If a similar theoretical model does not provide an adequate fit for data collected in the different cultures, the analysis can be extended to an exploratory factor analysis to identify differences in conceptual structure between cultures. If the exploratory factor analysis shows important differences in the factor structure of the instrument in the different cultures, it would be inadvisable to assume that the instrument is cross-culturally equivalent and pooling or statistical comparison of results from different countries might not be warranted. Then, qualitative research can be useful in understanding the reasons behind the lack of equivalence and, together with the results of quantitative analysis, may enable the identification of core domains which are relevant across cultures for the concept under study.

An example of this approach was the application of CFA to data from the International Quality of life Outcome Database (IQOD) which allowed us to test the applicability of the original (US English) structure (Fig. 1) of the Psychological General Well-Being Index (PGWBI) in the French and Japanese versions [28]. In the case of the French version, the model fit was acceptable (for example, root mean square of approximation was equal to 0.05), while the structure fit was poorer for the data from the Japanese version of the questionnaire (root mean square of approximation of 0.09), indicating that the original structure might not be appropriate for Japan [29]. Further analysis showed that the Japanese version was likely to include different dimensions; a preliminary exploratory factor analysis revealed a 4-factor structure, compared to the original 6 dimensions, and noticeably different item grouping. Thus, the structural model of well-being employed in the PGWBI appeared to be appropriate in France and the USA but not in Japan. Though these were preliminary results, if confirmed they would suggest that, at the very least, results obtained with the PGWBI in Japan should not be pooled or compared with results obtained in the USA or France, and possibly that a different approach to measuring psychological well-being would be required in Japan. Qualitative research and a review of the literature on the concept of well-being in Asian culture [30] might be useful to better understand the differences in results.

Fig. 1
figure 1

Hypothesized factor structure of the Psychological General Well-Being Index (PGWBI) [28]. The PGWBI was designed for use in a US population; the factor structure was confirmed in the French sample from the IQOD database, but not in the Japanese sample

Item equivalence and semantic equivalence

According to the original Universalist model, item equivalence was defined as the extent to which a given item is an appropriate measure of the concept it is assumed to measure in the different cultures and semantic equivalence involves the exploration of the item’s connotations for speakers of different languages. Both are therefore related to the responses of patients to individual items. Quantitative methods allowing the detection of systematic differences in the way comparable respondents answer across different versions correspond to a single concept commonly used in cross-cultural research: differential item functioning (DIF). DIF refers to a difference in the expected response of individuals who are comparable for the construct being measured but who belong to different groups (e.g. gender, age, or culture) [31].
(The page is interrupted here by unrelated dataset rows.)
(** * Workflow orchestration engine: a shallow embedding and its properties

    The development embeds the dependency resolver, the execution context,
    the node-executor entry point, the workflow execution service and the
    dynamic endpoint publisher of the backend, and proves properties of
    them.

    Sources embedded:
    - [app/models/workflow_models.py]
    - [app/services/execution/base_executor.py]
    - [app/services/workflow_execution_service.py]
    - [app/services/dynamic_route_service.py]
    - [app/services/execution/executors/logical_connector_executor.py]

    Conventions. Python values of type [Any] are the inductive [value];
    Python [dict]s are insertion-ordered association lists ([PyDict]),
    because the code iterates over them; Python [set]s of node ids are
    [gset string]; raised exceptions are the [Raise] case of the result
    type [res]. Wall-clock times, uuids and echoing to stdout are left
    out: no decision of the embedded code depends on them. *)

From Stdlib Require Import ZArith String Ascii OrdersEx.
From stdpp Require Import gmap strings list sorting pretty.

Local Open Scope string_scope.
Local Open Scope Z_scope.
Local Open Scope list_scope.

(** ** Exceptions and results *)

(** An instance of Python's [Exception]: its class name and [str(e)]. *)
Record exn := Exn { exn_type : string; exn_msg : string }.

(** [repr(s)] of a [str]. The string is put in single quotes, or in
    double quotes when it holds a single quote and no double quote. The
    backslash and the enclosing quote are escaped with a backslash; tab,
    newline and carriage return are written [\t], [\n] and [\r]; any
    other ASCII control character is written [\xNN] with two lower-case
    hexadecimal digits. Characters outside ASCII, given by their UTF-8
    bytes, are left as they are, which is what [repr] does with the
    printable ones. *)
Definition hex_digit (n : nat) : ascii :=
  nth n (list_ascii_of_string "0123456789abcdef") "0"%char.

Definition repr_char (quote c : ascii) : string :=
  if Ascii.eqb c "092"%char || Ascii.eqb c quote then
    String "092"%char (String c "")
  else if Ascii.eqb c "009"%char then String "092"%char "t"
  else if Ascii.eqb c "010"%char then String "092"%char "n"
  else if Ascii.eqb c "013"%char then String "092"%char "r"
  else
    let n := nat_of_ascii c in
    if (n <? 32)%nat || (n =? 127)%nat then
      String "092"%char
        (String "x"%char
           (String (hex_digit (n / 16)) (String (hex_digit (n mod 16)) "")))
    else String c "".

Definition py_repr (s : string) : string :=
  let chars := list_ascii_of_string s in
  let quote :=
    if existsb (Ascii.eqb "039"%char) chars
       && negb (existsb (Ascii.eqb "034"%char) chars)
    then "034"%char else "039"%char in
  String quote
    (fold_right (fun c rest => repr_char quote c +:+ rest) (String quote "")
       chars).

(** [str(KeyError(key))] is the [repr] of the key. *)
Definition KeyError (key : string) : exn :=
  Exn "KeyError" (py_repr key).
Definition ValueError (msg : string) : exn := Exn "ValueError" msg.

(** The outcome of running a piece of code: a value, a raised exception,
    or exhaustion of the fuel that bounds the loops of the embedding. *)
Inductive res (A : Type) : Type :=
| Ok (a : A)
| Raise (e : exn)
| OutOfFuel.
Arguments Ok {A} a.
Arguments Raise {A} e.
Arguments OutOfFuel {A}.

Global Instance res_ret : MRet res := fun A a => Ok a.
Global Instance res_bind : MBind res := fun A B k m =>
  match m with
  | Ok a => k a
  | Raise e => Raise e
  | OutOfFuel => OutOfFuel
  end.

(** ** Insertion-ordered dictionaries *)

Module PyDict.
Section PyDict.
Context {V : Type}.

Fixpoint get (k : string) (d : list (string * V)) : option V :=
  match d with
  | [] => None
  | (k', v) :: d' => if decide (k = k') then Some v else get k d'
  end.

(** [d[k] = v]: an existing key keeps its position, a new key goes last. *)
Fixpoint set (k : string) (v : V) (d : list (string * V)) : list (string * V) :=
  match d with
  | [] => [(k, v)]
  | (k', v') :: d' =>
      if decide (k = k') then (k, v) :: d' else (k', v') :: set k v d'
  end.

Definition keys (d : list (string * V)) : list string := map fst d.

Definition contains (k : string) (d : list (string * V)) : bool :=
  match get k d with Some _ => true | None => false end.

(** [d[k]] as an expression: raises [KeyError] on a missing key. *)
Definition getitem (k : string) (d : list (string * V)) : res V :=
  match get k d with
  | Some v => Ok v
  | None => Raise (KeyError k)
  end.

(** [del d[k]] for a key that is present. *)
Definition delete (k : string) (d : list (string * V)) : list (string * V) :=
  filter (fun kv => kv.1 ≠ k) d.

(** A dict comprehension [{key(x): val(x) for x in l}]. *)
Definition comprehension {A : Type} (key : A -> string) (val : A -> V)
    (l : list A) : list (string * V) :=
  fold_left (fun d x => set (key x) (val x) d) l [].
End PyDict.
End PyDict.

Abbreviation dict V := (list (string * V)).

(** ** Data model ([workflow_models.py]) *)

Inductive NodeType :=
| DOCUMENT | CLAUDE4 | GROQLLAMA | GEMINI | CHATBOT | GRAPHRAG
| EMBEDDINGS | IMAGE | SEARCH | API | VAPI | LOGICAL_CONNECTOR.

Definition NodeType_value (t : NodeType) : string :=
  match t with
  | DOCUMENT => "document" | CLAUDE4 => "claude4" | GROQLLAMA => "groqllama"
  | GEMINI => "gemini" | CHATBOT => "chatbot" | GRAPHRAG => "graphrag"
  | EMBEDDINGS => "embeddings" | IMAGE => "image" | SEARCH => "search"
  | API => "api" | VAPI => "vapi" | LOGICAL_CONNECTOR => "logical_connector"
  end.

Inductive ExecutionStatus := PENDING | RUNNING | COMPLETED | FAILED | SKIPPED.

Inductive LogLevel := DEBUG | INFO | WARNING | ERROR.

Global Instance NodeType_eq_dec : EqDecision NodeType.
Proof. solve_decision. Defined.
Global Instance ExecutionStatus_eq_dec : EqDecision ExecutionStatus.
Proof. solve_decision. Defined.
Global Instance LogLevel_eq_dec : EqDecision LogLevel.
Proof. solve_decision. Defined.

(** [ExecutionLog], over the type of opaque values (timestamp left out). *)
Record ExecutionLog_ (V : Type) := mkLog {
  log_level : LogLevel;
  log_message : string;
  log_node_id : option string;
  log_details : option (dict V)
}.
Arguments mkLog {V}.
Arguments log_level {V}.
Arguments log_message {V}.
Arguments log_node_id {V}.
Arguments log_details {V}.

(** [NodeExecutionResult] ([execution_time_ms] left out). [output_data]
    and [error_message] default to [None]. *)
Record NodeExecutionResult_ (V : Type) := mkResult {
  node_id : string;
  status : ExecutionStatus;
  output_data : V;
  error_message : option string;
  logs : list (ExecutionLog_ V)
}.
Arguments mkResult {V}.
Arguments node_id {V}.
Arguments status {V}.
Arguments output_data {V}.
Arguments error_message {V}.
Arguments logs {V}.

(** Python values as far as the engine looks into them ([VFloat] keeps a
    float as the decimal literal that prints it: no float arithmetic is
    embedded). A node output is any value; the publisher also stores whole
    [NodeExecutionResult] objects where an output is expected
    ([VResult]). *)
#[warnings="-register-all"]
Inductive value :=
| VNone
| VBool (b : bool)
| VInt (z : Z)
| VFloat (literal : string)
| VStr (s : string)
| VList (l : list value)
| VDict (d : dict value)
| VResult (r : NodeExecutionResult_ value).

Abbreviation ExecutionLog := (ExecutionLog_ value).
Abbreviation NodeExecutionResult := (NodeExecutionResult_ value).

Record WorkflowNode := mkNode {
  id : string;
  type : NodeType;
  position : dict value;
  data : dict value;
  config : dict value
}.

Record WorkflowEdge := mkEdge {
  edge_id : string;
  source : string;
  target : string;
  source_handle : option string;
  target_handle : option string
}.

Record WorkflowDefinition := mkWorkflow {
  wf_name : string;
  nodes : list WorkflowNode;
  edges : list WorkflowEdge;
  wf_id : option string;
  wf_description : string
}.

(** ** Python helpers *)

(** Whether the literal of a float is a zero, [0.0] or [-0.0] in any
    spelling: before its exponent it has a digit and no digit but 0.
    ([inf] and [nan] are no zeros.) *)
Fixpoint mantissa (chars : list ascii) : list ascii :=
  match chars with
  | [] => []
  | c :: chars' =>
      if Ascii.eqb c "e"%char || Ascii.eqb c "E"%char then []
      else c :: mantissa chars'
  end.

Definition float_zero (literal : string) : bool :=
  let digits := mantissa (list_ascii_of_string literal) in
  existsb (Ascii.eqb "0"%char) digits
  && forallb
       (fun c =>
          Ascii.eqb c "0"%char || Ascii.eqb c "."%char
          || Ascii.eqb c "-"%char || Ascii.eqb c "+"%char
          || Ascii.eqb c "_"%char) digits.

(** [bool(x)]: the truth value of a Python value. A float is falsy when
    it is zero. *)
Definition truthy (v : value) : bool :=
  match v with
  | VNone => false
  | VBool b => b
  | VInt z => negb (z =? 0)
  | VFloat literal => negb (float_zero literal)
  | VStr s => negb (String.eqb s "")
  | VList l => match l with [] => false | _ => true end
  | VDict d => match d with [] => false | _ => true end
  | VResult _ => true
  end.

(** [l[-n:]]: the last [n] elements. *)
Definition last_n {A : Type} (n : nat) (l : list A) : list A :=
  drop (length l - n) l.

(** [type(x).__name__]. *)
Definition type_name (v : value) : string :=
  match v with
  | VNone => "NoneType"
  | VBool _ => "bool"
  | VInt _ => "int"
  | VFloat _ => "float"
  | VStr _ => "str"
  | VList _ => "list"
  | VDict _ => "dict"
  | VResult _ => "NodeExecutionResult"
  end.

(** [str(type(x))]. *)
Definition type_str (v : value) : string :=
  match v with
  | VResult _ =>
      "<class 'app.models.workflow_models.NodeExecutionResult'>"
  | _ => "<class '" +:+ type_name v +:+ "'>"
  end.

Definition ExecutionStatus_value (s : ExecutionStatus) : string :=
  match s with
  | PENDING => "pending" | RUNNING => "running" | COMPLETED => "completed"
  | FAILED => "failed" | SKIPPED => "skipped"
  end.

(** ** Execution context ([base_executor.py]) *)

Module ExecutionContext.

Record t := mk {
  execution_id : string;
  debug : bool;
  node_results : dict NodeExecutionResult;
  global_variables : dict value;
  workflow_data : dict value;
  logs : list ExecutionLog
}.

(** [ExecutionContext(execution_id, debug)] *)
Definition init (execution_id : string) (debug : bool) : t :=
  mk execution_id debug [] [] [] [].

(** [log]: appends an entry (the echo to stdout under [debug] is not
    part of the state). *)
Definition log (level : LogLevel) (message : string)
    (node_id : option string) (details : option (dict value)) (self : t) : t :=
  mk (execution_id self) (debug self) (node_results self)
     (global_variables self) (workflow_data self)
     (logs self ++ [mkLog level message node_id details]).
This approach has been the object of extensive research, and although DIF is often associated with modern test theory [3236], it can be investigated using a range of quantitative methods [31, 37, 38] from analyses of contingency tables (Cochrane–Mantel–Haenszel test, nonparametric measures of association [14, 39] or log-linear models [14, 29, 40]), to logistic regression [4144]. Combinations of these approaches can also be used. For example, modern test theory and logistic regression have been used in combination [45, 46]. Comparisons of the various methods available to detect DIF have been undertaken [31, 40, 41, 47, 48], but no method has been shown to be universally preferable to the others.

Once an item has been flagged as showing DIF, possible sources of DIF should be investigated. It may be due to reasons related to item equivalence (an item has a different relationship with the concept of interest in one of the cultures) or semantic equivalence (e.g. errors in translation or unsuspected connotations of terms used in the question in certain languages). A review of the item by experts (e.g. linguists, sociologists) or bilingual individuals may help to detect the source of DIF [49] and the cognitive debriefing exercises which are usually carried out when cross-culturally adapting a questionnaire could also provide information as could reviews of the meaning of keywords in dictionaries, thesauruses, and other relevant sources.

If the potential cause of the DIF is found, the item could be modified to address it or, if this is impossible, the item could be removed from the questionnaire. However, the decision to delete an item from a questionnaire should not be taken lightly. Items have usually been included in a questionnaire for a good reason and eliminating an item can affect content validity and possibly psychometric performance. The explicit approval of the developer of the original questionnaire should be sought and the consequences on content validity, psychometric performance, and conceptual equivalence considered. Deleting an item also has technical implications. In particular, it will impact the calculation of scores: the scoring algorithm of the modified instrument will require careful adjustment. In this context, the use of modern test theory models has substantial advantages because they allow comparable measures to be obtained from different sets of items.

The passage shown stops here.